=== Section Start ===

(** No large change is held in one transaction unsaid. Where the intent does
    not set pacing itself, a change from a source is committed batch by batch
    exactly when it is a query or has more literal rows than dml_single_txn_rows,
    and in one transaction otherwise; an insert without a key to walk by is the
    exception, and is warned about, as is a COPY of that many rows; a backfill and
    a delete by predicate always commit in batches. *)
Theorem large_changes_commit_in_batches i o cfg :
  contains (body i) "paced" = false ->
  (forall s c, e_conflicts (plan_from_source i o cfg) = [] -> s ∈ e_steps (plan_from_source i o cfg) -> c ∈ changes_of s ->
     st_class s = if needs_pacing i cfg && walkable i then kOwnTxnPerBatch else kRequired)
  /\ (kind i = kInsertRows -> e_conflicts (plan_from_source i o cfg) = [] -> needs_pacing i cfg = true ->
      walkable i = false -> e_warnings (plan_from_source i o cfg) <> [])
  /\ (contains (body i) "values" = true -> needs_pacing i cfg = true -> e_conflicts (plan_copy_rows i o cfg) = [] ->
      e_warnings (plan_copy_rows i o cfg) <> [])
  /\ (kind i = kDeleteRows -> contains (body i) "values" = false -> contains (body i) "select" = false ->
      e_conflicts (plan_delete_rows i o cfg) = [] ->
      exists made s, e_steps (plan_delete_rows i o cfg) = made ++ [s] /\ st_class s = kOwnTxnPerBatch).
Proof.
  intros Hp. split_and!.
  - intros s c Hc Hs Hin. destruct (source_step i o cfg s c Hc Hs Hin) as
      (src & columns & saved & m & lock & why & s0 & _ & Hpa & Hin' & -> & _).
    assert (c ∈ row_changes (plan_from_source i o cfg)) as Hrow by (apply list_elem_of_bind; by exists s).
    destruct (change_of_intent i o cfg c Hc Hrow) as (? & ? & ->). cbn [the_change rs_paced] in Hpa.
    cbn [with_why st_class]. by rewrite change_step_class, <- Hpa, decide_pacing_default.
  - intros Hk Hc Hn Hw. unfold plan_from_source, walkable in *. rewrite Hk in *.
    apply insert_accepted_inv in Hc as (_ & _ & _ & conflict & _ & ->). cbn [insert_accepted e_warnings]. unfold insert_warnings.
    by rewrite Hw, warned_for_want_of_a_key, Hn.
  - intros Hv Hn Hc. destruct (plan_copy_rows i o cfg) as [ss ws cs] eqn:He. simpl in Hc. subst cs.
    unfold plan_copy_rows in He. repeat (apply unless_refused_inv in He as [? He]; [|done]). injection He as _ <-.
    unfold needs_pacing in Hn. rewrite Hv in Hn. cbn [negb orb] in Hn. unfold copy_warnings. by rewrite Hn.
  - intros Hk Hv Hs Hc. destruct (plan_delete_rows i o cfg) as [ss ws cs] eqn:He. simpl in Hc. subst cs.
    unfold plan_delete_rows in He. repeat (apply unless_refused_inv in He as [? He]; [|done]). rewrite Hv, Hs in He.
    cbn [negb andb] in He. destruct (required_confinement o (in_qualified i)) as [g by_]. case_if_in He; [by injection He|].
    injection He as <- _. eexists _, _. split; [done|].
    unfold delete_finished. destruct (plan_preserve _ _ _ _ _) as [[??]|]; by destruct (contains (body i) "verify_remaining").
Qed.
Lemma built_on_copy u name (only : bool) schema table tail :
  require_identifier name = Ok tt -> require_identifier schema = Ok tt -> not_at dquote (tail +:+ ";") ->
  let q := quote_qualified (schema +:+ "." +:+ table) in
  let s := build_head u +:+ " " +:+ quote_identifier name +:+ " ON " +:+ (if only then "ONLY " else "") +:+ q +:+ tail +:+ ";" in
  (on ← String.index 0 " ON " s;
   let target := copy_target (on + 4) s in
   let rel := quoted_relation_at (skip target s) in
   if String.eqb rel "" then None
   else Some (rel, String.substring 0 target s +:+ kEmptyCopy +:+ skip (target + String.length rel) s))
  = Some (q, build_head u +:+ " " +:+ quote_identifier name +:+ " ON " +:+ (if only then "ONLY " else "")
             +:+ kEmptyCopy +:+ tail +:+ ";").
Proof.
  intros Hn Hs Hr q s. unfold s. rewrite found_on by done. cbn [mbind option_bind].
  set (A := build_head u +:+ " " +:+ quote_identifier name +:+ " ON ").
  assert (HA : forall r, build_head u +:+ " " +:+ quote_identifier name +:+ " ON " +:+ r = A +:+ r).
  { intros r. unfold A. by rewrite !string_app_assoc. }
  assert (Hlen : (String.length (build_head u +:+ " " +:+ quote_identifier name) + 4)%nat = String.length A).
  { unfold A. rewrite !string_length_app. cbn [String.length]. lia. }
  rewrite Hlen, !HA. unfold copy_target. rewrite skip_app. destruct only.
  - rewrite prefix_app. set (B := A +:+ "ONLY ").
    assert (HB : forall r, A +:+ "ONLY " +:+ r = B +:+ r) by (intros r; unfold B; by rewrite string_app_assoc).
    assert (HlenB : (String.length A + 5)%nat = String.length B) by (unfold B; by rewrite string_length_app).
    rewrite HlenB, !HB.
    pose proof (replaced_relation B schema table (tail +:+ ";") Hs Hr) as Hx. cbv zeta in Hx |- *. fold q in Hx.
    destruct Hx as (Hrel & Hne & Hsub). rewrite Hne, Hsub. by rewrite Hrel.
  - assert (Hp : String.prefix "ONLY " ("" +:+ q +:+ tail +:+ ";") = false).
    { unfold q. rewrite quote_qualified_parts, string_app_nil_l, string_app_assoc by done.
      destruct (quoted_starts schema (String "." (quote_identifier table) +:+ tail +:+ ";")) as [t ->]. by apply prefix_other. }
    rewrite Hp. rewrite !string_app_nil_l.
    pose proof (replaced_relation A schema table (tail +:+ ";") Hs Hr) as Hx. cbv zeta in Hx |- *. fold q in Hx.
    destruct Hx as (Hrel & Hne & Hsub). rewrite Hne, Hsub. by rewrite Hrel.
Qed.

=== Section End ===

* REQUIREMENT *
All of the entries above, written out exactly, make up the reply.

* YOUR RESPONSE *
(** No large change is held in one transaction unsaid. Where the intent does
    not set pacing itself, a change from a source is committed batch by batch
    exactly when it is a query or has more literal rows than dml_single_txn_rows,
    and in one transaction otherwise; an insert without a key to walk by is the
    exception, and is warned about, as is a COPY of that many rows; a backfill and
    a delete by predicate always commit in batches. *)
Theorem large_changes_commit_in_batches i o cfg :
  contains (body i) "paced" = false ->
  (forall s c, e_conflicts (plan_from_source i o cfg) = [] -> s ∈ e_steps (plan_from_source i o cfg) -> c ∈ changes_of s ->
     st_class s = if needs_pacing i cfg && walkable i then kOwnTxnPerBatch else kRequired)
  /\ (kind i = kInsertRows -> e_conflicts (plan_from_source i o cfg) = [] -> needs_pacing i cfg = true ->
      walkable i = false -> e_warnings (plan_from_source i o cfg) <> [])
  /\ (contains (body i) "values" = true -> needs_pacing i cfg = true -> e_conflicts (plan_copy_rows i o cfg) = [] ->
      e_warnings (plan_copy_rows i o cfg) <> [])
  /\ (kind i = kDeleteRows -> contains (body i) "values" = false -> contains (body i) "select" = false ->
      e_conflicts (plan_delete_rows i o cfg) = [] ->
      exists made s, e_steps (plan_delete_rows i o cfg) = made ++ [s] /\ st_class s = kOwnTxnPerBatch).
Proof.
  intros Hp. split_and!.
  - intros s c Hc Hs Hin. destruct (source_step i o cfg s c Hc Hs Hin) as
      (src & columns & saved & m & lock & why & s0 & _ & Hpa & Hin' & -> & _).
    assert (c ∈ row_changes (plan_from_source i o cfg)) as Hrow by (apply list_elem_of_bind; by exists s).
    destruct (change_of_intent i o cfg c Hc Hrow) as (? & ? & ->). cbn [the_change rs_paced] in Hpa.
    cbn [with_why st_class]. by rewrite change_step_class, <- Hpa, decide_pacing_default.
  - intros Hk Hc Hn Hw. unfold plan_from_source, walkable in *. rewrite Hk in *.
    apply insert_accepted_inv in Hc as (_ & _ & _ & conflict & _ & ->). cbn [insert_accepted e_warnings]. unfold insert_warnings.
    by rewrite Hw, warned_for_want_of_a_key, Hn.
  - intros Hv Hn Hc. destruct (plan_copy_rows i o cfg) as [ss ws cs] eqn:He. simpl in Hc. subst cs.
    unfold plan_copy_rows in He. repeat (apply unless_refused_inv in He as [? He]; [|done]). injection He as _ <-.
    unfold needs_pacing in Hn. rewrite Hv in Hn. cbn [negb orb] in Hn. unfold copy_warnings. by rewrite Hn.
  - intros Hk Hv Hs Hc. destruct (plan_delete_rows i o cfg) as [ss ws cs] eqn:He. simpl in Hc. subst cs.
    unfold plan_delete_rows in He. repeat (apply unless_refused_inv in He as [? He]; [|done]). rewrite Hv, Hs in He.
    cbn [negb andb] in He. destruct (required_confinement o (in_qualified i)) as [g by_]. case_if_in He; [by injection He|].
    injection He as <- _. eexists _, _. split; [done|].
    unfold delete_finished. destruct (plan_preserve _ _ _ _ _) as [[??]|]; by destruct (contains (body i) "verify_remaining").
Qed.
Lemma built_on_copy u name (only : bool) schema table tail :
  require_identifier name = Ok tt -> require_identifier schema = Ok tt -> not_at dquote (tail +:+ ";") ->
  let q := quote_qualified (schema +:+ "." +:+ table) in
  let s := build_head u +:+ " " +:+ quote_identifier name +:+ " ON " +:+ (if only then "ONLY " else "") +:+ q +:+ tail +:+ ";" in
  (on ← String.index 0 " ON " s;
   let target := copy_target (on + 4) s in
   let rel := quoted_relation_at (skip target s) in
   if String.eqb rel "" then None
   else Some (rel, String.substring 0 target s +:+ kEmptyCopy +:+ skip (target + String.length rel) s))
  = Some (q, build_head u +:+ " " +:+ quote_identifier name +:+ " ON " +:+ (if only then "ONLY " else "")
             +:+ kEmptyCopy +:+ tail +:+ ";").
Proof.
  intros Hn Hs Hr q s. unfold s. rewrite found_on by done. cbn [mbind option_bind].
  set (A := build_head u +:+ " " +:+ quote_identifier name +:+ " ON ").
  assert (HA : forall r, build_head u +:+ " " +:+ quote_identifier name +:+ " ON " +:+ r = A +:+ r).
  { intros r. unfold A. by rewrite !string_app_assoc. }
  assert (Hlen : (String.length (build_head u +:+ " " +:+ quote_identifier name) + 4)%nat = String.length A).
  { unfold A. rewrite !string_length_app. cbn [String.length]. lia. }
  rewrite Hlen, !HA. unfold copy_target. rewrite skip_app. destruct only.
  - rewrite prefix_app. set (B := A +:+ "ONLY ").
    assert (HB : forall r, A +:+ "ONLY " +:+ r = B +:+ r) by (intros r; unfold B; by rewrite string_app_assoc).
    assert (HlenB : (String.length A + 5)%nat = String.length B) by (unfold B; by rewrite string_length_app).
    rewrite HlenB, !HB.
    pose proof (replaced_relation B schema table (tail +:+ ";") Hs Hr) as Hx. cbv zeta in Hx |- *. fold q in Hx.
    destruct Hx as (Hrel & Hne & Hsub). rewrite Hne, Hsub. by rewrite Hrel.
  - assert (Hp : String.prefix "ONLY " ("" +:+ q +:+ tail +:+ ";") = false).
    { unfold q. rewrite quote_qualified_parts, string_app_nil_l, string_app_assoc by done.
      destruct (quoted_starts schema (String "." (quote_identifier table) +:+ tail +:+ ";")) as [t ->]. by apply prefix_other. }
    rewrite Hp. rewrite !string_app_nil_l.
    pose proof (replaced_relation A schema table (tail +:+ ";") Hs Hr) as Hx. cbv zeta in Hx |- *. fold q in Hx.
    destruct Hx as (Hrel & Hne & Hsub). rewrite Hne, Hsub. by rewrite Hrel.
Qed.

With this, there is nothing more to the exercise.